Sayid checked. Max was right. Each column and row totaled sixty-five.
“There’s hope for you yet.”
“Well, I’m not thick, y’know. I just struggle with maths a bit,” Max huffed.
Sayid fingered the scrap of paper. “I’ve seen something like this before. It’s called a magic square,” he said.
“Magic like in abracadabra?”
“Nah, the Arabs got it from the Indians when they invaded. Seventh century or something. Then a mathematician …” Sayid lifted his head for a moment, scratching around in his memory. “Al-Buni. That was him. He got into astrological stuff in about twelve hundred and used it for-”

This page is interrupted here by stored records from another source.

(** ** Messages *)

(** C36: C: a message sent to the port of a task on another core is cut into
    packets, [hf_send] hands all of them to the network interface and returns
    [ERR_OK]; when the target core's interface presents them, each behind the
    flit that [ni_read_packet] skips, one interrupt per packet moves them into
    the task's queue; [hf_recv] on the channel then returns [ERR_OK], the
    source core, its port and the size, writes the bytes sent (an even number
    of them) to the buffer and nothing behind them, and every packet buffer is
    back in the pool. *)
Theorem message_delivered {H : Type} `{Allocator H} (interrupts : ST (noc H fifo) unit) (fuel : nat)
    (cpu tcpu sid src port id m size ch v : Z) tq (data buf bufs pool rest : list Z) out (sender receiver : noc H fifo) :
  hf_selfid (kern sender) = Ok (sid, kern sender) ->
  zget (pktdrv_tqueue sender) sid = Some (Some tq) -> zget (pktdrv_ports sender) sid = Some src ->
  0 <= src < 65536 -> 0 <= port < 65536 -> 0 <= ch < 65536 -> 0 <= size < 65536 ->
  bytes data -> size + size mod 2 <= Z.min (zlen data) (zlen buf) ->
  node receiver id m [] (bufs ++ pool) -> owns receiver id port ->
  NoDup bufs -> buffers receiver bufs -> zlen bufs = packets_sent size -> zlen bufs + zlen pool <= m ->
  rx (ni receiver) = concat (cons v <$> message tcpu cpu src port data size ch) ++ rest ->
  (exists sender', hf_send cpu (mret tt) (S fuel) tcpu port data size ch sender = Ok (ERR_OK, sender') /\
     tx (ni sender') = tx (ni sender) ++ concat (message tcpu cpu src port data size ch)) /\
  exists r1 r2, isrs (Z.to_nat (packets_sent size)) receiver = Ok (tt, r1) /\
    hf_recv interrupts (S fuel) out buf ch r1 =
      Ok ((ERR_OK, (u16 cpu, src, size),
           take (Z.to_nat (size + size mod 2)) data ++ drop (Z.to_nat (size + size mod 2)) buf), r2) /\
    node r2 id m [] (pool ++ bufs) /\ rx (ni r2) = rest.
Proof.
  intros Hself Htq Hport Hsrc Hp Hch Hs Hb Hd Hn Ho Hnd Hbuf Hlen Hm Hrx.
  pose proof (Z.mod_pos_bound size 2 ltac:(lia)). split.
  - assert (E1 : onk hf_selfid sender = Ok (sid, sender)) by (unfold onk, zoom; rewrite Hself; by destruct sender).
    assert (E2 : tqueue_at sid sender = Ok (Some tq, sender)).
    { unfold tqueue_at, gets, lift, mbind, ST_bind. by rewrite (aget_Ok _ _ _ Htq). }
    unfold hf_send. st_step E1. st_step E2.
    pose proof (send_packets_run fuel cpu sid tcpu port size ch src data Hs ltac:(lia)
      (Z.to_nat (packets_sent size) - 1) (Z.to_nat (packet_count size)) 0 sender) as E3.
    rewrite packet_count_ceil in E3 at 1 by done. unfold packets_sent in E3 at 1 2.
    rewrite Z.mul_0_r in E3. specialize (E3 ltac:(lia) ltac:(lia) ltac:(unfold packets_sent; lia) Hport). st_step E3.
    eexists. split; [reflexivity|]. cbn [tx ni emit with_ni]. do 2 f_equal. unfold message.
    replace (S (Z.to_nat (packets_sent size) - 1)) with (Z.to_nat (packets_sent size)) by (unfold packets_sent; lia).
    apply tabulate_ext. intros i _. f_equal. lia.
  - assert (Hl : length bufs = length (message tcpu cpu src port data size ch)).
    { unfold message. rewrite <- (Nat2Z.id (length (tabulate _ _))).
      change (Z.of_nat (length (tabulate ?n ?f))) with (zlen (tabulate n f)). rewrite tabulate_zlen.
      unfold zlen in Hlen. lia. }
    destruct (isrs_run id m port v pool rest _ bufs receiver [] Hn Ho ltac:(pose proof (zlen_nonneg pool); change (zlen []) with 0; lia)
      Hl Hnd Hbuf (message_well_formed tcpu cpu src port size ch data Hsrc Hp Hch Hs) Hrx)
      as (r1 & E1 & Hn1 & Hh & _ & _ & Hni & _).
    rewrite <- (app_nil_r ([] ++ bufs)) in Hn1. cbn [app] in Hn1.
    destruct (hf_recv_run interrupts fuel id m tcpu cpu src port size ch out data buf bufs [] pool r1 Hs Hd Hb Hn1 ltac:(lia) Hh)
      as (r2 & E2 & Hn2 & (_ & _ & Hni2 & _)).
    exists r1, r2. split; [|split; [exact E2|split; [done|by rewrite Hni2, Hni]]].
    rewrite <- E1. f_equal. rewrite <- Hl. unfold zlen in Hlen. lia.
Qed.

(** Two cores, on each a task 1 with port 5; the receiver's pool has two
    buffers. *)
Definition port_kernel := with_krnl_task 1
  (with_krnl_tcb (idle_tcb :: Tcb 1 (replicate 20 0) TASK_RUNNING 100 100 0 0 0 0 0 0 0 0 0 0 (replicate 20 0) 300 4200 16 0
    :: replicate 28 blank_tcb) demo0).
Definition port_core (ni : fifo) := Noc [0; 5]
  [None; Some (0, Queue 65 0 0 0 0 (replicate 65 None))]
  (Queue 65 2 0 2 0 ([Some 8192; Some 8320] ++ replicate 63 None))
  ({[8192 := replicate 64 0]} ∪ {[8320 := replicate 64 0]}) ni true port_kernel.
(** 115 bytes, which take two packets, and the byte [hf_send] reads behind them. *)
Definition port_message : list Z := tabulate 116 (fun i => i).

Lemma port_core_node ni : node (port_core ni) 1 2 [] [8192; 8320].
Proof.
  split; [reflexivity| |].
  - exists 0, (Queue 65 0 0 0 0 (replicate 65 None)). split; [reflexivity|]. split; [|vm_compute; discriminate].
    split; try reflexivity; cbn; try lia; unfold max_queue_size; try (vm_compute; intuition congruence).
    all: change (zlen []) with 0; lia.
  - split; [|vm_compute; discriminate].
    split; try reflexivity; cbn; try lia; unfold max_queue_size; try (vm_compute; intuition congruence).
    change (zlen [Some 8192; Some 8320]) with 2. intros i Hi.
    assert (i = 0 \/ i = 1) as [-> | ->] by lia; reflexivity.
Qed.

Lemma message_delivered_witness :
  (exists sender', hf_send 3 (mret tt) 1 4 5 port_message 115 7 (port_core (Fifo [] [])) = Ok (ERR_OK, sender') /\
     tx (ni sender') = concat (message 4 3 5 5 port_message 115 7)) /\
  exists r1 r2, isrs 2 (port_core (Fifo (concat (cons 9 <$> message 4 3 5 5 port_message 115 7)) [])) = Ok (tt, r1) /\
    hf_recv (mret tt) 1 (0, 0, 0) (replicate 120 255) 7 r1 =
      Ok ((ERR_OK, (3, 5, 115), port_message ++ [255; 255; 255; 255]), r2) /\
    node r2 1 2 [] [8192; 8320] /\ rx (ni r2) = [].
Proof.
  apply (message_delivered (mret tt) 0 3 4 1 5 5 1 2 115 7 9 (0, Queue 65 0 0 0 0 (replicate 65 None)) port_message
    (replicate 120 255) [8192; 8320] [] [] (0, 0, 0) (port_core (Fifo [] []))
    (port_core (Fifo (concat (cons 9 <$> message 4 3 5 5 port_message 115 7)) []))); try reflexivity; try lia.
  - apply Forall_forall. intros x (i & -> & Hi%elem_of_seq)%list_elem_of_In%list_elem_of_fmap. lia.
  - apply port_core_node.
  - split; [unfold MAX_TASKS; lia|reflexivity| |].
    + intros j Hj. assert (j = 0) as -> by lia. discriminate.
    + eexists. split; [reflexivity|discriminate].
  - apply list.NoDup_cons. split; [|apply list.NoDup_singleton]. intros [E|E]%list_elem_of_In; [discriminate|done].
  - repeat constructor; by exists (replicate 64 0).
Defined.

Max interrupted him. “Sayid, we don’t have time for a history lesson. Just tell me what a magic square is, will you? Or at least this one. ‘Mars equals sixty-five’ means something. Zabala wouldn’t have gone to all this trouble to hide something if it weren’t vital.”
“I don’t know what these numbers mean. But the sixty-five bit, at least that’s a start,” Sayid said, frowning with uncertainty.
“I suppose so,” Max said, “but a start in what direction we don’t know. Not yet, anyway. I reckon we’d better get back and study this at the comtesse’s.”
Sayid nodded, his mind also trying to make sense of the jumbled ideas entangled in his head. “Let me think about it some more,” he said, folding the paper neatly.
“OK. Numbers are what you’re good at. But we’ve got to check the observatory before we go. We won’t have another chance to come back,” Max said, tucking the drawing of the circle into his pocket and pushing the worn folder back into the shelves.
Sayid tidied the trestle table as Max carefully rethreaded the typewriter ribbon.
The observatory was on the same floor, and by the time they reached it, there was no sign of any disturbance in the library, nothing to draw suspicion of a search.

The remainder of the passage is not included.